From port backlogs to semiconductor shortages and soaring commodity prices, bottlenecks threaten the global economic recovery and have seen consumer groups like Unilever, Nestlé and paint company Akzo Nobel increasing how much they charge their customers.
“Our expectation is that we will see higher levels of inflation,” said Gray, who is advising chief executives to budget for higher energy, food and labour costs. “This is going to stick with us.”
Gray’s comments come as Blackstone’s portfolios, which span buyouts to real estate, credit and infrastructure investments, continue to perform as the global economy reopens in the wake of the pandemic. The New York-based group on Thursday morning reported record profits and investment activity for the third quarter as assets under management hit a new record.

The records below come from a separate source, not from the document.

(* ===== verification/Bio.v ===== *)
(** * Buffer cache (bio.c, buf.h) and the disk driver's interface

    Buffers are the elements of [bcache.buf], named by their index; the circular
    list through [prev] and [next] is the list [lru] of indices, most recently
    used first.  A block is its [BSIZE] bytes.  The class [BlockDriver] states
    what bio.c relies on of [iderw]; [Memide.v] and [Ide.v] discharge it. *)

From Stdlib Require Import ZArith Lia.
From stdpp Require Import base numbers list strings.
From S2P Require Import Prelude Mem Sleeplock.

Definition BSIZE : Z := 512.
Definition MAXOPBLOCKS : Z := 10.
Definition LOGSIZE : Z := MAXOPBLOCKS * 3.
Definition NBUF : nat := 30.
Definition FSSIZE : Z := 1000.
Definition B_VALID : Z := 2.
Definition B_DIRTY : Z := 4.

(** The bytes of a block, by offset. *)
Definition blk : Type := mem.

Record buf : Type := Buf {
  b_flags : Z;
  b_dev : Z;
  b_blockno : Z;
  b_lock : sleeplock;
  b_refcnt : Z;
  b_data : blk
}.

(** The cache, the driver's queue, the disks and the writes they received. *)
Record bstate : Type := BState {
  bc_lock : bool;
  bufs : list buf;
  lru : list nat;
  curpid : Z;
  woken : list Z;
  ide_lock : bool;
  idequeue : list nat;
  havedisk1 : bool;
  disksize : Z;
  disk : Z → Z → blk;
  wlog : list (Z * Z * blk)
}.

Definition set_bc_lock (b : bool) (s : bstate) : bstate :=
  BState b (bufs s) (lru s) (curpid s) (woken s) (ide_lock s) (idequeue s) (havedisk1 s) (disksize s) (disk s) (wlog s).
Definition set_bufs (l : list buf) (s : bstate) : bstate :=
  BState (bc_lock s) l (lru s) (curpid s) (woken s) (ide_lock s) (idequeue s) (havedisk1 s) (disksize s) (disk s) (wlog s).
Definition set_lru (l : list nat) (s : bstate) : bstate :=
  BState (bc_lock s) (bufs s) l (curpid s) (woken s) (ide_lock s) (idequeue s) (havedisk1 s) (disksize s) (disk s) (wlog s).
Definition set_woken (w : list Z) (s : bstate) : bstate :=
  BState (bc_lock s) (bufs s) (lru s) (curpid s) w (ide_lock s) (idequeue s) (havedisk1 s) (disksize s) (disk s) (wlog s).

Definition buf0 : buf := Buf 0 0 0 initsleeplock 0 (λ _, 0).
Definition the_buf (i : nat) (s : bstate) : buf := default buf0 (bufs s !! i).

Definition upd_buf (i : nat) (f : buf → buf) (s : bstate) : bstate := set_bufs (alter f i (bufs s)) s.

Definition set_flags (f : Z) (b : buf) : buf := Buf f (b_dev b) (b_blockno b) (b_lock b) (b_refcnt b) (b_data b).
Definition set_refcnt (r : Z) (b : buf) : buf := Buf (b_flags b) (b_dev b) (b_blockno b) (b_lock b) r (b_data b).
Definition set_data (d : blk) (b : buf) : buf := Buf (b_flags b) (b_dev b) (b_blockno b) (b_lock b) (b_refcnt b) d.
Definition set_block (dev blockno : Z) (b : buf) : buf := Buf (b_flags b) dev blockno (b_lock b) (b_refcnt b) (b_data b).
Definition set_b_lock (l : sleeplock) (b : buf) : buf := Buf (b_flags b) (b_dev b) (b_blockno b) l (b_refcnt b) (b_data b).

(** The addresses, relative to [bcache.buf], of buffer [i] and of its lock: the
    channels to sleep on. *)
Definition buf_chan (i : nat) : Z := 604 * Z.of_nat i.
Definition lock_chan (i : nat) : Z := buf_chan i + 12.

Definition on_lock {A} (i : nat) (m : M slview A) : M bstate A :=
  lift (λ s, SlView (b_lock (the_buf i s)) (woken s))
       (λ v s, set_woken (sv_woken v) (upd_buf i (set_b_lock (sv_lock v)) s)) m.

Definition dirty (b : buf) : bool := negb (Z.land (b_flags b) B_DIRTY =? 0).
Definition valid (b : buf) : bool := negb (Z.land (b_flags b) B_VALID =? 0).

(** [iderw] has nothing to do for a buffer that is valid and clean. *)
Definition in_sync (b : buf) : bool := Z.land (b_flags b) (Z.lor B_VALID B_DIRTY) =? B_VALID.

Definition upd_disk (dev blockno : Z) (d : blk) (dk : Z → Z → blk) : Z → Z → blk :=
  λ dv bn, if (dv =? dev) && (bn =? blockno) then d else dk dv bn.

(** A block reaches the disk. *)
Definition write_block (dev blockno : Z) (d : blk) (s : bstate) : bstate :=
  BState (bc_lock s) (bufs s) (lru s) (curpid s) (woken s) (ide_lock s) (idequeue s) (havedisk1 s)
         (disksize s) (upd_disk dev blockno d (disk s)) (wlog s ++ [(dev, blockno, d)]).

(** Effect of a transfer: a dirty buffer is written, another one is read. *)
Definition transfer (i : nat) (s : bstate) : bstate :=
  let b := the_buf i s in
  let f := Z.land (Z.lor (b_flags b) B_VALID) (Z.lnot B_DIRTY) in
  if dirty b then
    write_block (b_dev b) (b_blockno b) (b_data b) (upd_buf i (set_flags f) s)
  else upd_buf i (λ b, set_flags f (set_data (disk s (b_dev b) (b_blockno b)) b)) s.

(** [binit] on the zeroed cache of the loaded kernel: each buffer in turn is
    linked in at the head. *)
Fixpoint binit_loop (n : nat) (i : nat) (l : list nat) : list nat :=
  match n with
  | O => l
  | S n' => binit_loop n' (S i) (i :: l)
  end.

Definition binit : M bstate unit :=
  modify (λ s, set_lru (binit_loop NBUF 0 []) (set_bufs (map (set_b_lock initsleeplock) (bufs s)) s)).

(** The two scans of [bget]. *)
Fixpoint find_cached (l : list nat) (dev blockno : Z) (s : bstate) : option nat :=
  match l with
  | [] => None
  | i :: l' =>
      if (b_dev (the_buf i s) =? dev) && (b_blockno (the_buf i s) =? blockno) then Some i
      else find_cached l' dev blockno s
  end.

Fixpoint find_unused (l : list nat) (s : bstate) : option nat :=
  match l with
  | [] => None
  | i :: l' =>
      if (b_refcnt (the_buf i s) =? 0) && negb (dirty (the_buf i s)) then Some i
      else find_unused l' s
  end.

Definition bget (dev blockno : Z) : M bstate nat :=
  acquire bc_lock set_bc_lock ;;;
  l <- gets lru ;;
  cached <- gets (find_cached l dev blockno) ;;
  match cached with
  | Some i =>
      modify (λ s, upd_buf i (set_refcnt (u32 (b_refcnt (the_buf i s) + 1))) s) ;;;
      release bc_lock set_bc_lock ;;;
      p <- gets curpid ;;
      on_lock i (acquiresleep (lock_chan i) p) ;;;
      ret i
  | None =>
      unused <- gets (find_unused (reverse l)) ;;
      match unused with
      | Some i =>
          modify (upd_buf i (λ b, set_refcnt 1 (set_flags 0 (set_block dev blockno b)))) ;;;
          release bc_lock set_bc_lock ;;;
          p <- gets curpid ;;
          on_lock i (acquiresleep (lock_chan i) p) ;;;
          ret i
      | None => panic "bget: no buffers"
      end
  end.

(** What bio.c relies on of a driver: for a locked buffer of an existing block
    ([drv_good]) that is not in sync, [iderw] returns with the transfer done. *)
Class BlockDriver (iderw : nat → M bstate unit) : Type := {
  drv_good : bstate → Z → Z → bool;
  drv_frame : ∀ s s' dev blockno, havedisk1 s' = havedisk1 s → disksize s' = disksize s →
    drv_good s' dev blockno = drv_good s dev blockno;
  drv_rw : ∀ s i b, bufs s !! i = Some b →
    ide_lock s = false → idequeue s = [] →
    b_lock b = SleepLock true false (curpid s) →
    in_sync b = false → drv_good s (b_dev b) (b_blockno b) = true →
    iderw i s = Done tt (transfer i s)
}.

Section bio.
(** [iderw], from the disk driver the kernel is linked with. *)
Context (iderw : nat → M bstate unit).

Definition bread (dev blockno : Z) : M bstate nat :=
  i <- bget dev blockno ;;
  v <- gets (λ s, valid (the_buf i s)) ;;
  (if negb v then iderw i else ret tt) ;;;
  ret i.

Definition bwrite (i : nat) : M bstate unit :=
  p <- gets curpid ;;
  h <- on_lock i (holdingsleep p) ;;
  if negb h then panic "bwrite"
  else
    modify (λ s, upd_buf i (set_flags (Z.lor (b_flags (the_buf i s)) B_DIRTY)) s) ;;;
    iderw i.
End bio.

Definition brelse (i : nat) : M bstate unit :=
  p <- gets curpid ;;
  h <- on_lock i (holdingsleep p) ;;
  if negb h then panic "brelse"
  else
    on_lock i (releasesleep (lock_chan i)) ;;;
    acquire bc_lock set_bc_lock ;;;
    modify (λ s, upd_buf i (set_refcnt (u32 (b_refcnt (the_buf i s) - 1))) s) ;;;
    r <- gets (λ s, b_refcnt (the_buf i s)) ;;
    when (r =? 0) (modify (λ s, set_lru (i :: filter (λ j, j ≠ i) (lru s)) s)) ;;;
    release bc_lock set_bc_lock.

(** ** Basic facts about buffers *)

Lemma the_buf_lookup i s b : bufs s !! i = Some b → the_buf i s = b.
Proof. unfold the_buf. by intros ->. Qed.

Lemma alter_insert {A} (f : A → A) (l : list A) i x :
  l !! i = Some x → alter f i l = <[i := f x]> l.
Proof.
  intros Hx. apply list_eq. intros j. rewrite list_lookup_alter, list_lookup_insert.
  apply lookup_lt_Some in Hx as Hlt. destruct (decide (i = j)) as [->|Hne].
  - by rewrite Hx, decide_True.
  - by rewrite decide_False by tauto.
Qed.

(** Storing buffer [i]. *)
Definition put_buf (i : nat) (b : buf) (s : bstate) : bstate := set_bufs (<[i := b]> (bufs s)) s.

Lemma upd_buf_put i f s b : bufs s !! i = Some b → upd_buf i f s = put_buf i (f b) s.
Proof. intros Hb. unfold upd_buf, put_buf. by rewrite (alter_insert f _ i b). Qed.

Lemma put_buf_same i s b : bufs s !! i = Some b → put_buf i b s = s.
Proof. intros Hb. unfold put_buf. rewrite list_insert_id by done. by destruct s. Qed.

Lemma put_put i b b' s : put_buf i b (put_buf i b' s) = put_buf i b s.
Proof. unfold put_buf, set_bufs. cbn. by rewrite list_insert_insert_eq. Qed.

Lemma put_lookup i b b0 s : bufs s !! i = Some b0 → bufs (put_buf i b s) !! i = Some b.
Proof. intros H%lookup_lt_Some. cbn. by apply list_lookup_insert_eq. Qed.

Lemma put_the i b b0 s : bufs s !! i = Some b0 → the_buf i (put_buf i b s) = b.
Proof. intros H. apply the_buf_lookup. by eapply put_lookup. Qed.

Lemma on_lock_same {A} i (m : M slview A) s b r :
  bufs s !! i = Some b → m (SlView (b_lock b) (woken s)) = Done r (SlView (b_lock b) (woken s)) →
  on_lock i m s = Done r s.
Proof.
  intros Hb Hm. unfold on_lock, lift. rewrite (the_buf_lookup i s b Hb), Hm. f_equal. cbn.
  rewrite (upd_buf_put _ _ _ b Hb). replace (set_b_lock (b_lock b) b) with b by by destruct b.
  rewrite put_buf_same by done. by destruct s.
Qed.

Blackstone’s distributable earnings per share, a metric favoured by analysts as a proxy of cash flow, more than doubled to $1.6bn from this time a year ago. Earnings were led by record management fee revenues and realised performance fees as Blackstone sold investments amid feverish capital market activity and buoyant valuations.
Blackstone sold assets worth $21.8bn in the quarter, including the $5.7bn sale of The Cosmopolitan hotel in Las Vegas, a symbol of the reopening. Though the selling was brisk, Blackstone’s pace in making new investments was faster. It deployed more than $37bn in the quarter, putting total new investments for the year at more than $100bn, another record.
“Today, Blackstone reported the best results in our 36-year history,” chief executive Stephen Schwarzman said in a statement. “All of our key financial and capital metrics reached record or near-record levels.”
Blackstone generated $6.2bn in quarterly revenues and its distributable earnings per share were $1.28, up 112 per cent from this time last year. Its announced quarterly dividend of $1.09 a share was double that of the previous year.
The company experienced inflows of more than $500m a day, or $47bn in total for the quarter. As a result of such inflows, Blackstone ended the quarter with a record-sized war chest of $731bn — an increase of 25 per cent compared with the previous year.
Blackstone continued to attract new assets from wealthy investors and insurance-related investment strategies seeking yield. These investors now account for a third of Blackstone’s overall assets and favour investing in perpetual investment strategies where funds are not returned every 10 to 12 years.
The perpetual vehicles are allowing Blackstone to invest faster than ever, according to Gray. “The broadening of the investment platform has led to an increase in the velocity of investments,” he said.